Your instructions → Take the data below and extract the lines from the one with "(* ===== verification/TxCollection.v ===== *)" to the one with "(** A type with", inclusive, exactly as written.
============
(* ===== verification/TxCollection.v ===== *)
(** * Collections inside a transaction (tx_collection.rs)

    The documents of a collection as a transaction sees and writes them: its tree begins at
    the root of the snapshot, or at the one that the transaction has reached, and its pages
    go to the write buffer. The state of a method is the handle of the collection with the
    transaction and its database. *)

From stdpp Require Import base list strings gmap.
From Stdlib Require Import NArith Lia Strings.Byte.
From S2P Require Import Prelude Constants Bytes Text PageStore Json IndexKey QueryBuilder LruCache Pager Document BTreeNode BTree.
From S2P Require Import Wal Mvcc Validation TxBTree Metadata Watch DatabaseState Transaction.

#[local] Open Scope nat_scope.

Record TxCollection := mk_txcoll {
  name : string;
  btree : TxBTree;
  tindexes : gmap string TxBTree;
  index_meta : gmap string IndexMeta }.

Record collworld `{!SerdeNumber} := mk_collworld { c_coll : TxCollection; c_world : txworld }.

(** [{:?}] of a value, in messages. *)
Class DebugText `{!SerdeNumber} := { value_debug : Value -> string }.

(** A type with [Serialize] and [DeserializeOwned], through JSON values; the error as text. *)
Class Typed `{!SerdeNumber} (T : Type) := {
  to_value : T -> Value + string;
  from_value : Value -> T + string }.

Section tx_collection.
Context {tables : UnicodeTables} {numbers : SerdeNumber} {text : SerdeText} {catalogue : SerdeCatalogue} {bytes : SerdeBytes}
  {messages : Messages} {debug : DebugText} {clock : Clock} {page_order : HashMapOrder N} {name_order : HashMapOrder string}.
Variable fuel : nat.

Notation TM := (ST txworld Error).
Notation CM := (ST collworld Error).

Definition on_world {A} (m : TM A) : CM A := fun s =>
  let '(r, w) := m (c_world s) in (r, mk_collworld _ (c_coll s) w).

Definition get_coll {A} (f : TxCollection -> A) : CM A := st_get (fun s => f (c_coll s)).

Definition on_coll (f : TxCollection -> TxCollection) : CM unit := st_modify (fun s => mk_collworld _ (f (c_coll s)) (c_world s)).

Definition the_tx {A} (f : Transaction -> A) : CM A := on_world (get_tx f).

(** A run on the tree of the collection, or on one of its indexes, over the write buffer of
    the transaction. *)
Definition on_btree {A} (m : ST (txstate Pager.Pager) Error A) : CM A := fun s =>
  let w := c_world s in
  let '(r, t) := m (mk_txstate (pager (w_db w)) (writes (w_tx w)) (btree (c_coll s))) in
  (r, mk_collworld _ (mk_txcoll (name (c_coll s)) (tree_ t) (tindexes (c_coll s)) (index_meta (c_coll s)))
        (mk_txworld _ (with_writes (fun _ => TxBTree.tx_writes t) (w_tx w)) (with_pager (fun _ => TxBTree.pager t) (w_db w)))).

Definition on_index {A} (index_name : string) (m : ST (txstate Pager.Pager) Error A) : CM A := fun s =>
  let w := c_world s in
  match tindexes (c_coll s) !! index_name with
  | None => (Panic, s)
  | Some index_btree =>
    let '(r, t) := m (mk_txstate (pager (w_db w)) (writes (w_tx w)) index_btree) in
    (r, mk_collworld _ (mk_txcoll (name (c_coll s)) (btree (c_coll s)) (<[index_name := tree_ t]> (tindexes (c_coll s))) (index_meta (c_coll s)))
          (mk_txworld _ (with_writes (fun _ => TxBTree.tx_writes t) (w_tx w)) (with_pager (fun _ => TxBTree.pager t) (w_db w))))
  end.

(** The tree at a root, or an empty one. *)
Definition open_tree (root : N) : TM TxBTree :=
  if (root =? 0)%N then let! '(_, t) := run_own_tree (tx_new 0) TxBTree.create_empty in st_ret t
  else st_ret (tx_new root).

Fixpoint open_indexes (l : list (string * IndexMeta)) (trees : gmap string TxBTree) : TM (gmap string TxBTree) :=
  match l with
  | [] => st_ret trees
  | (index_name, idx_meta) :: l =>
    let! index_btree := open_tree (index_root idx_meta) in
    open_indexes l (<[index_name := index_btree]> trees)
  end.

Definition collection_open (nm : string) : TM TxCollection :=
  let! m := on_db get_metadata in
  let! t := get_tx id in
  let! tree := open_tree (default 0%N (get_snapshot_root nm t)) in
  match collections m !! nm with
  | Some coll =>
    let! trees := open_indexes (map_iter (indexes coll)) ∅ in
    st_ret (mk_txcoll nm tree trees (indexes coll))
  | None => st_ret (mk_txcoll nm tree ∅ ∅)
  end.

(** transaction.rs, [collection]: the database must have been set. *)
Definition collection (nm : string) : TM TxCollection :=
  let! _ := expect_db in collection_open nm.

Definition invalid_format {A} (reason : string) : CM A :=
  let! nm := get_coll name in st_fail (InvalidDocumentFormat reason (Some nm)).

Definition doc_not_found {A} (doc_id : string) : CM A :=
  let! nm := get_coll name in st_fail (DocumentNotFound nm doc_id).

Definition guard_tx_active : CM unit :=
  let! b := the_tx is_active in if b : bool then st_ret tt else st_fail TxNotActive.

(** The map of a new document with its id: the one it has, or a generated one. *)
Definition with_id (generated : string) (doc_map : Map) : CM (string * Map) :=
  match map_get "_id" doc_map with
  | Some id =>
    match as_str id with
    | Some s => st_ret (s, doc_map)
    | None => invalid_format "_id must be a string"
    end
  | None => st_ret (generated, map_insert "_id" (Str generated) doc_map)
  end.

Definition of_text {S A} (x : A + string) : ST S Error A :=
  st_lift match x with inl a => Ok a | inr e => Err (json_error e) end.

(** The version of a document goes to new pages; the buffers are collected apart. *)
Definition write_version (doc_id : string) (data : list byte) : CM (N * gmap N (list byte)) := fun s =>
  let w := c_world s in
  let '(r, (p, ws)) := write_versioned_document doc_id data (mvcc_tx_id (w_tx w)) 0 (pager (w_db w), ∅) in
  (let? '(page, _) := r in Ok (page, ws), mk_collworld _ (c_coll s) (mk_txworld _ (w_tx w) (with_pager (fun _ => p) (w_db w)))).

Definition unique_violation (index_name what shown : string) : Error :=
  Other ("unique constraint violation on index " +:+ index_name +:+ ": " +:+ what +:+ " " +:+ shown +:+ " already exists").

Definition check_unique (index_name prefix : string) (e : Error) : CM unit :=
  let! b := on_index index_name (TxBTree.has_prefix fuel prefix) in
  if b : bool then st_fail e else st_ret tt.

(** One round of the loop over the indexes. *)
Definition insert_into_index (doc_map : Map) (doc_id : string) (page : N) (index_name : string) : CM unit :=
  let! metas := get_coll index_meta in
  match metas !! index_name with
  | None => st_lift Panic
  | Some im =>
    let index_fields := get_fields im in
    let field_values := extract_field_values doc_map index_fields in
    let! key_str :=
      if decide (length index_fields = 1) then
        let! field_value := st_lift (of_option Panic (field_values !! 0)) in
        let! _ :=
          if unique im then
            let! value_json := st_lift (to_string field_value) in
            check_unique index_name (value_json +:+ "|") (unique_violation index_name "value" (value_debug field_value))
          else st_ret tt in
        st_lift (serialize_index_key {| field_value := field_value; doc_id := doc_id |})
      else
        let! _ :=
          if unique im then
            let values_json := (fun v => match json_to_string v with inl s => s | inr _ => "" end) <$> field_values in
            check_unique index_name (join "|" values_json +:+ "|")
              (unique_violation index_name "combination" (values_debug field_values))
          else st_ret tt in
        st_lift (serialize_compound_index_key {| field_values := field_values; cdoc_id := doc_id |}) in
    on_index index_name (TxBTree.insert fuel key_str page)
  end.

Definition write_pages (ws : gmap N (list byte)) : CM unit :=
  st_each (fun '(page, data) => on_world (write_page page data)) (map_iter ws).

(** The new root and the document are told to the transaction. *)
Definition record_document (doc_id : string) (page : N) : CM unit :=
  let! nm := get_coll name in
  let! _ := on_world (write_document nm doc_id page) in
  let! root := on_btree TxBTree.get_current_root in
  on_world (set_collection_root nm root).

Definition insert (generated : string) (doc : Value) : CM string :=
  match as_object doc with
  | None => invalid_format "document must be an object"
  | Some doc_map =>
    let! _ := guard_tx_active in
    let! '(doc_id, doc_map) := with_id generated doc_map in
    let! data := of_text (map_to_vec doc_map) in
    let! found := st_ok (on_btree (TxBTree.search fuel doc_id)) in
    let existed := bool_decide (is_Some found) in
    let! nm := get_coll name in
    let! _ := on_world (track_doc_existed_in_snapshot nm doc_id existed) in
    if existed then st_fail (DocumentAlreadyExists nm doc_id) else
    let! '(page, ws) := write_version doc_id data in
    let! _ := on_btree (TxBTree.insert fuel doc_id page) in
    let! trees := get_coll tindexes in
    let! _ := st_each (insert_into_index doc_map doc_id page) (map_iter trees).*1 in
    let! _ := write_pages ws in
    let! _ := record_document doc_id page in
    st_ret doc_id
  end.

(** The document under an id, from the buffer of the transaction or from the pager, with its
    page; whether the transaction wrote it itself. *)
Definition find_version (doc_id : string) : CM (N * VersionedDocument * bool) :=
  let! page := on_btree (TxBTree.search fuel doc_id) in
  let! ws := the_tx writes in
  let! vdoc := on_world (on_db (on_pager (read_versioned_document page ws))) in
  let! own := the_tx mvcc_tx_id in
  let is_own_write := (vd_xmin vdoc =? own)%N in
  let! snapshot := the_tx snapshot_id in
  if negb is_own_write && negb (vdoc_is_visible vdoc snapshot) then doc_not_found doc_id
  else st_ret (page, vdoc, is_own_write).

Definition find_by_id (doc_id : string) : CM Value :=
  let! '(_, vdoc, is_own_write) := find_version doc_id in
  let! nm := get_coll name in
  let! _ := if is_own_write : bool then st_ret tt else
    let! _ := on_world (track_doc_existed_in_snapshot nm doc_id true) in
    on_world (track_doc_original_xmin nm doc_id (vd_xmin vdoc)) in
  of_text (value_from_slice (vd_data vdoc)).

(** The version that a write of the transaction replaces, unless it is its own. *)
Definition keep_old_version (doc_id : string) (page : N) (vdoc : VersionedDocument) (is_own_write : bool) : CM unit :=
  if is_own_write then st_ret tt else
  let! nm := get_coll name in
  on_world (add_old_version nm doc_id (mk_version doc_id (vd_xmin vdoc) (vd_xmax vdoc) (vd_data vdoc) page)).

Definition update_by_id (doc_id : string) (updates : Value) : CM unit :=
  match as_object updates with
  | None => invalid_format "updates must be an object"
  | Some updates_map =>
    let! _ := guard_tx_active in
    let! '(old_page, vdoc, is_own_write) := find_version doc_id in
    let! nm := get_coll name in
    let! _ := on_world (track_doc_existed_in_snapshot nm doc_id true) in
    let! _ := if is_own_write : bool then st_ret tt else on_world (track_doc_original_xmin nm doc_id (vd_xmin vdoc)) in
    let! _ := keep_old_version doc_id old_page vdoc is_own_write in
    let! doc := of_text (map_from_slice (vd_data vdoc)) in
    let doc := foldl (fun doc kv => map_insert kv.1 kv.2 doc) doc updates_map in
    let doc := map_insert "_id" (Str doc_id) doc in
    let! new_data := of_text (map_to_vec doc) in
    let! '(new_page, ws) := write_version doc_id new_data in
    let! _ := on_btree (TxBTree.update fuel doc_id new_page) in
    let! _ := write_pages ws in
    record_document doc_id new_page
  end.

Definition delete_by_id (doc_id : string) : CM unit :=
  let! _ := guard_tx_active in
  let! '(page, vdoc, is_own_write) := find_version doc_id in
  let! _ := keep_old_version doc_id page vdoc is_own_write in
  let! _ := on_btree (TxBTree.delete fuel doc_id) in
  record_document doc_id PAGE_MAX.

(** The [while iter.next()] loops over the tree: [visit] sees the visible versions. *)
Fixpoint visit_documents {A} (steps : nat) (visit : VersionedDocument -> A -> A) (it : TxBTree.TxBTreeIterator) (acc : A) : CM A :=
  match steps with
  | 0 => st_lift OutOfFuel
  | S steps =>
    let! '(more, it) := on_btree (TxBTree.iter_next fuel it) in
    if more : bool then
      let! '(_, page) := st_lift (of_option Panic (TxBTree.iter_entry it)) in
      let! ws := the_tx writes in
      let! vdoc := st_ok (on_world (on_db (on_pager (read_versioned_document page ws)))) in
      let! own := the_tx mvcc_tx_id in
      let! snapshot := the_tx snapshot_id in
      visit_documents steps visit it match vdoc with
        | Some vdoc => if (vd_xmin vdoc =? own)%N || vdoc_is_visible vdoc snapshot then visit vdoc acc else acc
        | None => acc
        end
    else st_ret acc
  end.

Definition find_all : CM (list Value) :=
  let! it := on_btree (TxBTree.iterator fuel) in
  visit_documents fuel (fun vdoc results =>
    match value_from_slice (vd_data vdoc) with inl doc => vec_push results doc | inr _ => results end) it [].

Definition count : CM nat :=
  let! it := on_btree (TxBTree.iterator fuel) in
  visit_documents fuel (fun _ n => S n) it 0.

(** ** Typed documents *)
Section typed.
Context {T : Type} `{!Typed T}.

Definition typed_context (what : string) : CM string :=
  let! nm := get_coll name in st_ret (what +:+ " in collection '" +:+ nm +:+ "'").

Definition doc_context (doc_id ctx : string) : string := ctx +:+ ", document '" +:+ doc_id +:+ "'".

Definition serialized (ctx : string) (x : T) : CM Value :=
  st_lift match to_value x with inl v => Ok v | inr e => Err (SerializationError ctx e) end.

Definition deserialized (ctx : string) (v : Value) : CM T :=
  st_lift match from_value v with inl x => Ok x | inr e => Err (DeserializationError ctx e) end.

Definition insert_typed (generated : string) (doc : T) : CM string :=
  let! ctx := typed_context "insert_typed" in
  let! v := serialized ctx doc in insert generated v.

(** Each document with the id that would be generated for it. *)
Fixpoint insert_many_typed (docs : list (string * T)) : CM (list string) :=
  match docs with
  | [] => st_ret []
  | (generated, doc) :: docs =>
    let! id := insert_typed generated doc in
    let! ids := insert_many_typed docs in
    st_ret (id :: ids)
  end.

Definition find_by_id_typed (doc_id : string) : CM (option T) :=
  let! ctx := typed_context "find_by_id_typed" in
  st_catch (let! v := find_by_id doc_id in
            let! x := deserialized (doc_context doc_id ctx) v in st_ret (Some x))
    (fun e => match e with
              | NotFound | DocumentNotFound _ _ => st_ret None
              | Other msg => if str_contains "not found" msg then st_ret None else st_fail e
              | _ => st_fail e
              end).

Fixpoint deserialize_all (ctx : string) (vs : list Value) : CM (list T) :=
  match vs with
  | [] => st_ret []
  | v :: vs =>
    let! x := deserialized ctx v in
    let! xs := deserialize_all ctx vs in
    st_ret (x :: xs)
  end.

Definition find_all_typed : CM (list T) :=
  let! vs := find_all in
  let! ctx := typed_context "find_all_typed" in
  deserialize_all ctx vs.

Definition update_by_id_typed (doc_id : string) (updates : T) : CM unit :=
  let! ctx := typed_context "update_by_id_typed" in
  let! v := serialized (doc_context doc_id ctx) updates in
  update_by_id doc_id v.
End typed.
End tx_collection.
============
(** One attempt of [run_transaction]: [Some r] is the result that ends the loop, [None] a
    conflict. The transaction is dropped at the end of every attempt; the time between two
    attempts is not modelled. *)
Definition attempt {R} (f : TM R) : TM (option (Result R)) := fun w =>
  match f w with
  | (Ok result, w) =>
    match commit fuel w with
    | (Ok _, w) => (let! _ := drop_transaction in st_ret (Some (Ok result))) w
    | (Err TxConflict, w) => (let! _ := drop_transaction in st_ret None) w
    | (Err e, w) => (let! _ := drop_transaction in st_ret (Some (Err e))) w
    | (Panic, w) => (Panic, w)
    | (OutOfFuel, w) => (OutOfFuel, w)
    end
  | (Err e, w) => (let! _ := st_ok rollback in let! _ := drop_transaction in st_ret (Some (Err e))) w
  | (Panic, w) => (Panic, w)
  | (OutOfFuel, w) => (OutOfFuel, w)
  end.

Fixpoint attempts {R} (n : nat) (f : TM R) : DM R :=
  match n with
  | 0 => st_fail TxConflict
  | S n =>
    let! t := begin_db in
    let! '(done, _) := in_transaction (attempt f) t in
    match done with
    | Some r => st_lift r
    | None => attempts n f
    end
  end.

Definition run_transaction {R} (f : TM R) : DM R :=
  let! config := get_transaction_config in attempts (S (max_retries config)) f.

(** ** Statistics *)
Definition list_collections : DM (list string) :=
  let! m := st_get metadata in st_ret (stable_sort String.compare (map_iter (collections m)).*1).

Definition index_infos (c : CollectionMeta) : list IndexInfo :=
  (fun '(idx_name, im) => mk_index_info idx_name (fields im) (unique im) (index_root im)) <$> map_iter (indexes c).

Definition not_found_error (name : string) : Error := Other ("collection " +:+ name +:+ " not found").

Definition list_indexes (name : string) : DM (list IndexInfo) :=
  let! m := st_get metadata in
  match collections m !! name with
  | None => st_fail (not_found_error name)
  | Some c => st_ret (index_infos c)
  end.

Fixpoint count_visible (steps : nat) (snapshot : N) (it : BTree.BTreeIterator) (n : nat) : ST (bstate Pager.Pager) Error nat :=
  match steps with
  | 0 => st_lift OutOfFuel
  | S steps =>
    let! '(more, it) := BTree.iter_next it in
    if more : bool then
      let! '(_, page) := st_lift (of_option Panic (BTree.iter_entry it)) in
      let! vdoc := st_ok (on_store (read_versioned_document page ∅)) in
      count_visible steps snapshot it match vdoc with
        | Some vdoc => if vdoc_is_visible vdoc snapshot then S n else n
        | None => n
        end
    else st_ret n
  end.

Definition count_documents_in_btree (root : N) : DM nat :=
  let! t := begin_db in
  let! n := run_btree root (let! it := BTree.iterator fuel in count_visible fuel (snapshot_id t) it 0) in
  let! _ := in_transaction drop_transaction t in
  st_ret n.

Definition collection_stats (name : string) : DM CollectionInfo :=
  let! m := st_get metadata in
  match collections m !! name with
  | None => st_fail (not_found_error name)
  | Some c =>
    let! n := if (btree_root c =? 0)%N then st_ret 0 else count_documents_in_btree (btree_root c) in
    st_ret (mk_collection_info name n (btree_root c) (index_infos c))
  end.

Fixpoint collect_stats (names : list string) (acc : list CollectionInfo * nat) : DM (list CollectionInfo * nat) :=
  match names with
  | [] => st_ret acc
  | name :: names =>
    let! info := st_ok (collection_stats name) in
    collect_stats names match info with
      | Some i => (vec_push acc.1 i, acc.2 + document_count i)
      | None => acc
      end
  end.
============
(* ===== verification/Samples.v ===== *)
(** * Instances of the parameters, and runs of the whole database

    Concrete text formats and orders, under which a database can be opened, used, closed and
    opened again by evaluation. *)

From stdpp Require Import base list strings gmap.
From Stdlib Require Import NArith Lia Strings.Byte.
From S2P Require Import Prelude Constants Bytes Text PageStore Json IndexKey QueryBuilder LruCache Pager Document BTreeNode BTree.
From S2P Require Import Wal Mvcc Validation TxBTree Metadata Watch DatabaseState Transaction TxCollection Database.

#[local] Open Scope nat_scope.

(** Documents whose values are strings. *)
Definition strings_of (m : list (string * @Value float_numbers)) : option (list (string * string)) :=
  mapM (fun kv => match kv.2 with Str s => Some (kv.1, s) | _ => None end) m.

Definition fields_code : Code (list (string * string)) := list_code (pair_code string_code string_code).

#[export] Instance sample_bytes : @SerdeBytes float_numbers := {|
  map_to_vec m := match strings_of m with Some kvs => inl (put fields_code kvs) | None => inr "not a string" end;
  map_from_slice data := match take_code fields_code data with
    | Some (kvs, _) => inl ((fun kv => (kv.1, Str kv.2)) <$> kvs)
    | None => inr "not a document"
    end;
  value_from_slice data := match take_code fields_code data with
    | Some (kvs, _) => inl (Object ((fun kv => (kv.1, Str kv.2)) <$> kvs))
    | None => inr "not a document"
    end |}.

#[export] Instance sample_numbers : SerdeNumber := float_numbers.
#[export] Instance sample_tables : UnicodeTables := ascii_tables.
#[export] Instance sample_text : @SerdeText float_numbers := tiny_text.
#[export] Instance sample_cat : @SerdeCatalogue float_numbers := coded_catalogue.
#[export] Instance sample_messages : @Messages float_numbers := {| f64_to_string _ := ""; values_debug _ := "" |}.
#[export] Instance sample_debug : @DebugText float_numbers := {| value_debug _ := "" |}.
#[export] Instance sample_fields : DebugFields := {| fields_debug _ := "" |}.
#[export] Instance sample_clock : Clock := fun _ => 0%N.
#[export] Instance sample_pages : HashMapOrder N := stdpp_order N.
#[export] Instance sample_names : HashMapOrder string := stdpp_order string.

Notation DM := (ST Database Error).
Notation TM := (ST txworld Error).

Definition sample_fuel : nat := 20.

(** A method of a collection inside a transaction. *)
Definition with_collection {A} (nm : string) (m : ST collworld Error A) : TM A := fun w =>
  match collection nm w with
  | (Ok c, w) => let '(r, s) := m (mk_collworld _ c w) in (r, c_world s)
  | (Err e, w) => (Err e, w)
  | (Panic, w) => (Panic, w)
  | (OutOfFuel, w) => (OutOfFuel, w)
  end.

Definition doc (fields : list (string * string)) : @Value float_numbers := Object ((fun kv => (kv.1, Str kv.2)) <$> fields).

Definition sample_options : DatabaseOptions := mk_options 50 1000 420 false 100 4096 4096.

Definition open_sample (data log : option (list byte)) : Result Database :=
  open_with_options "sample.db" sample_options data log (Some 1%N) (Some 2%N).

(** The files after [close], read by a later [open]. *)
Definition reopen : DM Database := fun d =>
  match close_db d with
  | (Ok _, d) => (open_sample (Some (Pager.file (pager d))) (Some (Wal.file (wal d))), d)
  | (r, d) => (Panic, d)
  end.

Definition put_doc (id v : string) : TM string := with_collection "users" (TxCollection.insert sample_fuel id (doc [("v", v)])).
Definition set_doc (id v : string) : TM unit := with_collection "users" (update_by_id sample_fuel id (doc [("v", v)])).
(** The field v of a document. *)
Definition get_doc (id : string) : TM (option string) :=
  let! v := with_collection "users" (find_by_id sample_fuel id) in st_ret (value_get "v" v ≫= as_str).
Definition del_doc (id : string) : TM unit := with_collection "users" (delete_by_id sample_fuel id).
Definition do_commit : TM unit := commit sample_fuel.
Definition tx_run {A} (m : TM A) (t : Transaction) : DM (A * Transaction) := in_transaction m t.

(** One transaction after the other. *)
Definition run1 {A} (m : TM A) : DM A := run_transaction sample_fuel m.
============
Expected answer →
(* ===== verification/TxCollection.v ===== *)
(** * Collections inside a transaction (tx_collection.rs)

    The documents of a collection as a transaction sees and writes them: its tree begins at
    the root of the snapshot, or at the one that the transaction has reached, and its pages
    go to the write buffer. The state of a method is the handle of the collection with the
    transaction and its database. *)

From stdpp Require Import base list strings gmap.
From Stdlib Require Import NArith Lia Strings.Byte.
From S2P Require Import Prelude Constants Bytes Text PageStore Json IndexKey QueryBuilder LruCache Pager Document BTreeNode BTree.
From S2P Require Import Wal Mvcc Validation TxBTree Metadata Watch DatabaseState Transaction.

#[local] Open Scope nat_scope.

Record TxCollection := mk_txcoll {
  name : string;
  btree : TxBTree;
  tindexes : gmap string TxBTree;
  index_meta : gmap string IndexMeta }.

Record collworld `{!SerdeNumber} := mk_collworld { c_coll : TxCollection; c_world : txworld }.

(** [{:?}] of a value, in messages. *)
Class DebugText `{!SerdeNumber} := { value_debug : Value -> string }.

(** A type with [Serialize] and [DeserializeOwned], through JSON values; the error as text. *)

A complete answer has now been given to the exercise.